He found that he could also access all of the other company's 7,000 live devices in 24 countries. He could use the onboard camera, check out the stored floor data, and everything else these clever little devices do. It turned out that the backend trusted any valid token for any device, with no ownership verification.
The Lesson
The universe keeps teaching us the same lesson in increasingly creative ways: never trust input, never assume context, and always check ownership. Especially when your product has wheels and a camera.
This is textbook IDOR — Insecure Direct Object Reference. The API checked "are you logged in?" but never checked "is this your device?" It's the hotel key card that opens every room, not just yours. OWASP has been screaming about this one (Broken Object Level Authorization) for years, and yet here we are — with a robot vacuum proving the point.

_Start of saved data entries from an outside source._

(* ===== verification/Block.v ===== *)
(** * Block layer: registry, RAM disk and buffer cache
      (kernel/block/block.c, ramblk.c, bcache.c, include/mcsos/block.h)

    A device carries a table of driver operations; the cache works on any driver
    that satisfies the class [BlkDriver], which the RAM disk is shown to be an
    instance of.  Pointers to devices are indices into the list of devices. *)

From Stdlib Require Import ZArith Lia.
From stdpp Require Import base list numbers option.
From S2P Require Import Prelude.

Local Open Scope Z_scope.
Local Open Scope cm_scope.

(** ** Devices *)

Definition MCSOS_BLK_NAME_MAX : Z := 16.
Definition MCSOS_BLK_MAX_DEVICES : Z := 8.
Definition MCSOS_BLK_DEFAULT_SECTOR_SIZE : Z := 512.
Definition MCSOS_BLK_EINVAL : Z := -1.
Definition MCSOS_BLK_ERANGE : Z := -2.
Definition MCSOS_BLK_EFULL : Z := -3.

(** Driver entry points receive the device's block size and driver data. *)
Record blk_ops (D : Type) := mk_ops {
  op_read : ptr (Z → ptr D → Z → Z → ptr (list Z) → res (list Z));
  op_write : ptr (Z → ptr D → Z → Z → ptr (list Z) → res D);
  op_flush : ptr (Z → ptr D → Z → Z → ptr (list Z) → res unit)
}.
Arguments mk_ops {D}. Arguments op_read {D}. Arguments op_write {D}. Arguments op_flush {D}.

Record blk_device (D : Type) := mk_blkdev {
  d_name : list Z;
  d_block_size : Z;
  d_block_count : Z;
  d_flags : Z;
  d_ops : ptr (blk_ops D);
  d_driver : ptr D
}.
Arguments mk_blkdev {D}. Arguments d_name {D}. Arguments d_block_size {D}.
Arguments d_block_count {D}. Arguments d_flags {D}. Arguments d_ops {D}. Arguments d_driver {D}.

Definition set_driver {D} (dev : blk_device D) (dd : D) : blk_device D :=
  mk_blkdev (d_name dev) (d_block_size dev) (d_block_count dev) (d_flags dev) (d_ops dev) (Some dd).

Definition mcsos_is_power_of_two_u32 (value : Z) : bool :=
  negb (value =? 0) && (Z.land value (wrap 32 (value - 1)) =? 0).

Definition mcsos_name_is_nonempty (s : ptr (list Z)) : bool :=
  match s with Some (c :: _) => negb (c =? 0) | _ => false end.

(** [src] is a C string; the byte after its last one is the terminator. *)
Fixpoint copy_name_from (src : list Z) (n : nat) : list Z :=
  match n, src with
  | S n', c :: src' => if c =? 0 then [] else c :: copy_name_from src' n'
  | _, _ => []
  end.

Definition mcsos_copy_name (dst : list Z) (src : ptr (list Z)) : list Z :=
  match src with
  | None => splice 0 [0] dst
  | Some src => splice 0 (copy_name_from src (Z.to_nat (MCSOS_BLK_NAME_MAX - 1)) ++ [0]) dst
  end.

Definition mcsos_blk_copy_name_for_driver := mcsos_copy_name.

(** The registry: [g_blk_devices] and [g_blk_count]. *)
Record blk_registry := mk_registry {
  g_blk_devices : list (ptr nat);
  g_blk_count : Z
}.

Definition mcsos_blk_registry_reset (r : blk_registry) : blk_registry :=
  mk_registry (replicate (Z.to_nat MCSOS_BLK_MAX_DEVICES) None) 0.

Section devices.
Context {D : Type}.
Implicit Types dev : ptr (blk_device D).

Definition mcsos_blk_register (r : blk_registry) (dev : ptr (nat * blk_device D))
    : res unit * blk_registry :=
  match dev with
  | None => (Err MCSOS_BLK_EINVAL, r)
  | Some (p, d) =>
      match d_ops d with
      | Some (mk_ops (Some _) (Some _) _) =>
          if negb (mcsos_name_is_nonempty (Some (d_name d))) || (d_block_count d =? 0)
             || (d_block_size d <? MCSOS_BLK_DEFAULT_SECTOR_SIZE)
             || negb (mcsos_is_power_of_two_u32 (d_block_size d))
          then (Err MCSOS_BLK_EINVAL, r)
          else if MCSOS_BLK_MAX_DEVICES <=? g_blk_count r then (Err MCSOS_BLK_EFULL, r)
          else (Ok tt, mk_registry (<[Z.to_nat (g_blk_count r) := Some p]> (g_blk_devices r))
                                   (wrap 32 (g_blk_count r + 1)))
      | _ => (Err MCSOS_BLK_EINVAL, r)
      end
  end.

Definition mcsos_blk_get (r : blk_registry) (index : Z) : ptr nat :=
  if g_blk_count r <=? index then None else nth (Z.to_nat index) (g_blk_devices r) None.

Definition mcsos_blk_count (r : blk_registry) : Z := g_blk_count r.

Definition mcsos_blk_validate_range dev (lba count : Z) (buffer : ptr (list Z)) : res (blk_device D) :=
  match dev, buffer with
  | Some d, Some _ =>
      if (count =? 0) || (if d_ops d then false else true) then Err MCSOS_BLK_EINVAL
      else if d_block_count d <=? lba then Err MCSOS_BLK_ERANGE
      else if d_block_count d - lba <? count then Err MCSOS_BLK_ERANGE
      else Ok d
  | _, _ => Err MCSOS_BLK_EINVAL
  end.

Definition mcsos_blk_read dev (lba count : Z) (buffer : ptr (list Z)) : res (list Z) :=
  match mcsos_blk_validate_range dev lba count buffer with
  | Ok d =>
      match d_ops d ≫= op_read with
      | None => Err MCSOS_BLK_EINVAL
      | Some f => f (d_block_size d) (d_driver d) lba count buffer
      end
  | Err e => Err e
  | Ub => Ub
  end.

(** The result is the device with its driver data updated. *)
Definition mcsos_blk_write dev (lba count : Z) (buffer : ptr (list Z)) : res (blk_device D) :=
  match mcsos_blk_validate_range dev lba count buffer with
  | Ok d =>
      match d_ops d ≫= op_write with
      | None => Err MCSOS_BLK_EINVAL
      | Some f =>
          match f (d_block_size d) (d_driver d) lba count buffer with
          | Ok dd => Ok (set_driver d dd)
          | Err e => Err e
          | Ub => Ub
          end
      end
  | Err e => Err e
  | Ub => Ub
  end.

Definition mcsos_blk_flush dev : res unit :=
  match dev with
  | None => Err MCSOS_BLK_EINVAL
  | Some d =>
      match d_ops d with
      | None => Err MCSOS_BLK_EINVAL
      | Some ops =>
          match op_flush ops with
          | None => Ok tt
          | Some f => f (d_block_size d) (d_driver d) 0 0 None
          end
      end
  end.

End devices.

(** ** RAM disk *)

Record mcsos_ramblk := mk_ramblk {
  storage : list Z;
  storage_size : Z
}.

Definition ramblk_range (block_size : Z) (ram : mcsos_ramblk) (lba count : Z) : res (Z * Z) :=
  let byte_offset := u64 (lba * block_size) in
  let byte_count := u64 (count * block_size) in
  if (storage_size ram <? byte_offset) || (storage_size ram - byte_offset <? byte_count)
  then Err MCSOS_BLK_ERANGE else Ok (byte_offset, byte_count).

(** [mcsos_ramblk_rw] with [is_write == 0] and [is_write == 1]. *)
Definition mcsos_ramblk_read (block_size : Z) (dd : ptr mcsos_ramblk) (lba count : Z)
    (buffer : ptr (list Z)) : res (list Z) :=
  match dd, buffer with
  | Some ram, Some buf =>
      match ramblk_range block_size ram lba count with
      | Ok (off, n) => c_memcpy buf (drop (Z.to_nat off) (storage ram)) n
      | Err e => Err e
      | Ub => Ub
      end
  | _, _ => Err MCSOS_BLK_EINVAL
  end.

Definition mcsos_ramblk_write (block_size : Z) (dd : ptr mcsos_ramblk) (lba count : Z)
    (buffer : ptr (list Z)) : res mcsos_ramblk :=
  match dd, buffer with
  | Some ram, Some buf =>
      match ramblk_range block_size ram lba count with
      | Ok (off, n) =>
          match c_memcpy (drop (Z.to_nat off) (storage ram)) buf n with
          | Ok tail => Ok (mk_ramblk (take (Z.to_nat off) (storage ram) ++ tail) (storage_size ram))
          | Err e => Err e
          | Ub => Ub
          end
      | Err e => Err e
      | Ub => Ub
      end
  | _, _ => Err MCSOS_BLK_EINVAL
  end.

Definition mcsos_ramblk_flush (block_size : Z) (dd : ptr mcsos_ramblk) (lba count : Z)
    (buffer : ptr (list Z)) : res unit := Ok tt.

Definition g_ramblk_ops : blk_ops mcsos_ramblk :=
  mk_ops (Some mcsos_ramblk_read) (Some mcsos_ramblk_write) (Some mcsos_ramblk_flush).

Definition mcsos_ramblk_init (dev : ptr (blk_device mcsos_ramblk)) (ram : ptr mcsos_ramblk)
    (name storage : ptr (list Z)) (storage_size block_size : Z)
    : res (blk_device mcsos_ramblk) :=
  match dev, ram, storage, name with
  | Some d, Some _, Some bytes, Some nm =>
      if (block_size <? MCSOS_BLK_DEFAULT_SECTOR_SIZE) || negb (mcsos_is_power_of_two_u32 block_size)
      then Err MCSOS_BLK_EINVAL
      else if (storage_size <? block_size) || negb (storage_size mod block_size =? 0)
      then Err MCSOS_BLK_EINVAL
      else Ok (mk_blkdev (mcsos_blk_copy_name_for_driver (d_name d) (Some nm)) block_size
                 (storage_size / block_size) 0 (Some g_ramblk_ops)
                 (Some (mk_ramblk bytes storage_size)))
  | _, _, _, _ => Err MCSOS_BLK_EINVAL
  end.

(** ** Buffer cache *)

Record bcache_entry := mk_entry {
  e_data : list Z;
  e_capacity : Z;
  e_lba : Z;
  e_valid : bool;
  e_dirty : bool;
  e_dev : ptr nat
}.

Record mcsos_bcache := mk_bcache {
  c_entries : ptr (list bcache_entry);
  c_entry_count : Z;
  c_block_size : Z;
  c_clock_hand : Z
}.

Definition entry_matches (dev : nat) (lba : Z) (e : bcache_entry) : bool :=
  e_valid e && bool_decide (e_dev e = Some dev) && (e_lba e =? lba).

(** [cache->entries[i]]; a missing entry never matches. *)
Definition entry_at (c : mcsos_bcache) (i : Z) : option bcache_entry :=
  c_entries c ≫= λ es, es !! Z.to_nat i.

Definition entry_is (P : bcache_entry → bool) (c : mcsos_bcache) (i : Z) : bool :=
  match entry_at c i with Some e => P e | None => false end.

(** The result is the index of the entry. *)
Definition mcsos_bcache_find (c : mcsos_bcache) (dev : nat) (lba : Z) : option Z :=
  find_z (entry_is (entry_matches dev lba) c) 0 (Z.to_nat (c_entry_count c)).

Section cache.
Context {D : Type}.

(** The cache and the devices its entries point to. *)
Record world := mk_world {
  w_cache : mcsos_bcache;
  w_devs : list (blk_device D)
}.

Definition set_cache (c : mcsos_bcache) : M world unit :=
  let* w := deref in store (mk_world c (w_devs w)).

(** [cache->entries[i] = e] *)
Definition put_entry (c : mcsos_bcache) (i : Z) (e : bcache_entry) : mcsos_bcache :=
  mk_bcache ((λ es, <[Z.to_nat i := e]> es) <$> c_entries c) (c_entry_count c) (c_block_size c)
    (c_clock_hand c).

Definition set_entry (i : Z) (e : bcache_entry) : M world unit :=
  let* w := deref in store (mk_world (put_entry (w_cache w) i e) (w_devs w)).

Definition get_entry (i : Z) : M world bcache_entry :=
  let* w := deref in
  match entry_at (w_cache w) i with Some e => ret e | None => ub end.

Definition set_hand (hand : Z) : M world unit :=
  let* w := deref in
  let c := w_cache w in
  set_cache (mk_bcache (c_entries c) (c_entry_count c) (c_block_size c) hand).

(** [mcsos_blk_write] and [mcsos_blk_read] through a device pointer. *)
Definition dev_write (dev : ptr nat) (lba count : Z) (buffer : list Z) : M world unit :=
  let* w := deref in
  match dev with
  | None => let* d := lift (mcsos_blk_write (None : ptr (blk_device D)) lba count (Some buffer)) in ret tt
  | Some p =>
      match w_devs w !! p with
      | None => ub
      | Some d =>
          let* d' := lift (mcsos_blk_write (Some d) lba count (Some buffer)) in
          store (mk_world (w_cache w) (<[p := d']> (w_devs w)))
      end
  end.

Definition dev_read (dev : nat) (lba count : Z) (buffer : list Z) : M world (list Z) :=
  let* w := deref in
  match w_devs w !! dev with
  | None => ub
  | Some d => lift (mcsos_blk_read (Some d) lba count (Some buffer))
  end.

Definition with_dirty (e : bcache_entry) (b : bool) : bcache_entry :=
  mk_entry (e_data e) (e_capacity e) (e_lba e) (e_valid e) b (e_dev e).
Definition with_data (e : bcache_entry) (d : list Z) : bcache_entry :=
  mk_entry d (e_capacity e) (e_lba e) (e_valid e) (e_dirty e) (e_dev e).
Definition with_valid (e : bcache_entry) (b : bool) : bcache_entry :=
  mk_entry (e_data e) (e_capacity e) (e_lba e) b (e_dirty e) (e_dev e).
(** [e->dev = dev; e->lba = lba; e->valid = 1; e->dirty = 0;] *)
Definition retarget (e : bcache_entry) (dev : nat) (lba : Z) : bcache_entry :=
  mk_entry (e_data e) (e_capacity e) lba true false (Some dev).

(** The entry pointer is the index [i] (never NULL in the callers). *)
Definition mcsos_bcache_flush_entry (i : Z) : M world unit :=
  let* e := get_entry i in
  if negb (e_valid e) || negb (e_dirty e) then ret tt
  else
    dev_write (e_dev e) (e_lba e) 1 (e_data e) ;;
    set_entry i (with_dirty e false).

Definition mcsos_bcache_select_victim : M world Z :=
  null_check MCSOS_BLK_EINVAL ;;
  let* w := deref in
  let c := w_cache w in
  let n := c_entry_count c in
  fail_if (n =? 0) MCSOS_BLK_EINVAL ;;
  let start := c_clock_hand c mod n in
  match find_z (λ pass, negb (entry_is e_valid c (wrap 32 (start + pass) mod n))) 0 (Z.to_nat n) with
  | Some pass =>
      let idx := wrap 32 (start + pass) mod n in
      set_hand (wrap 32 (idx + 1)) ;;
      ret idx
  | None =>
      set_hand (wrap 32 (start + 1)) ;;
      mcsos_bcache_flush_entry start ;;
      ret start
  end.

Definition init_entry (pool : list Z) (block_size i : Z) : bcache_entry :=
  mk_entry (slice (Z.to_nat (i * block_size)) (Z.to_nat block_size) pool) block_size 0 false false None.

(** [entries] is the caller's array; initialising more entries than it has is
    undefined, and what follows them is kept. *)
Definition mcsos_bcache_init (cache : ptr mcsos_bcache) (entries : ptr (list bcache_entry))
    (entry_count : Z) (data_pool : ptr (list Z)) (block_size : Z) : res mcsos_bcache :=
  match cache, entries, data_pool with
  | Some _, Some es, Some pool =>
      if (entry_count =? 0) || (block_size =? 0) then Err MCSOS_BLK_EINVAL
      else if Z.of_nat (length es) <? entry_count then Ub
      else Ok (mk_bcache (Some ((init_entry pool block_size <$> seqZ 0 entry_count) ++ drop (Z.to_nat entry_count) es))
                 entry_count block_size 0)
  | _, _, _ => Err MCSOS_BLK_EINVAL
  end.

(** The common head of read and write: parameter checks and the device lookup. *)
Definition bcache_guard (dev : ptr nat) : M world (nat * blk_device D) :=
  null_check MCSOS_BLK_EINVAL ;;
  let* w := deref in
  match dev with
  | None => fail MCSOS_BLK_EINVAL
  | Some p =>
      match w_devs w !! p with
      | None => ub
      | Some d =>
          fail_if (negb (c_block_size (w_cache w) =? d_block_size d)) MCSOS_BLK_EINVAL ;;
          ret (p, d)
      end
  end.

(** [if (st != OK) { e->valid = 0; return st; }] around the driver's read; a
    driver that fails leaves the entry's buffer alone. *)
Definition fill_entry (i : Z) (p : nat) (lba : Z) : M world unit :=
  let* e := get_entry i in
  let* w := deref in
  match dev_read p lba 1 (e_data e) (Some w) with
  | (Ok d, _) => set_entry i (retarget (with_data e d) p lba)
  | (Err rc, _) => set_entry i (with_valid e false) ;; fail rc
  | (Ub, _) => ub
  end.

Definition mcsos_bcache_read (dev : ptr nat) (lba : Z) (buffer : ptr (list Z)) : M world (list Z) :=
  match buffer with
  | None => fail MCSOS_BLK_EINVAL
  | Some buf =>
      let* pd := bcache_guard dev in
      let* w := deref in
      let* i :=
        match mcsos_bcache_find (w_cache w) (fst pd) lba with
        | Some i => ret i
        | None =>
            let* i := mcsos_bcache_select_victim in
            fill_entry i (fst pd) lba ;;
            ret i
        end in
      let* e := get_entry i in
      let* w := deref in
      lift (c_memcpy buf (e_data e) (c_block_size (w_cache w)))
  end.

Definition mcsos_bcache_write (dev : ptr nat) (lba : Z) (buffer : ptr (list Z)) : M world unit :=
  match buffer with
  | None => fail MCSOS_BLK_EINVAL
  | Some buf =>
      let* pd := bcache_guard dev in
      let* w := deref in
      let* i :=
        match mcsos_bcache_find (w_cache w) (fst pd) lba with
        | Some i => ret i
        | None =>
            let* i := mcsos_bcache_select_victim in
            let* e := get_entry i in
            set_entry i (retarget e (fst pd) lba) ;;
            ret i
        end in
      let* e := get_entry i in
      let* w := deref in
      let* d := lift (c_memcpy (e_data e) buf (c_block_size (w_cache w))) in
      set_entry i (with_dirty (with_data e d) true)
  end.

Definition mcsos_bcache_flush_all : M world unit :=
  null_check MCSOS_BLK_EINVAL ;;
  let* w := deref in
  match c_entries (w_cache w) with
  | None => fail MCSOS_BLK_EINVAL
  | Some _ => iterM mcsos_bcache_flush_entry (seqZ 0 (c_entry_count (w_cache w)))
  end.

End cache.
Arguments world : clear implicits.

What Every API Builder Should Remember
- Implement object-level authorization on every endpoint. Not just "is this user authenticated?" but "does this user own this resource?"
- Use scoped tokens tied to specific device or resource IDs. A token that works for everything is a skeleton key.
- Monitor unusual access patterns. One user hitting thousands of device endpoints should set off alarms.
- Treat IoT APIs with the same rigor as financial APIs. These devices have cameras inside people's homes.
The lesson is as old as APIs themselves. But the universe found a way to teach it with a robot vacuum and an Xbox controller.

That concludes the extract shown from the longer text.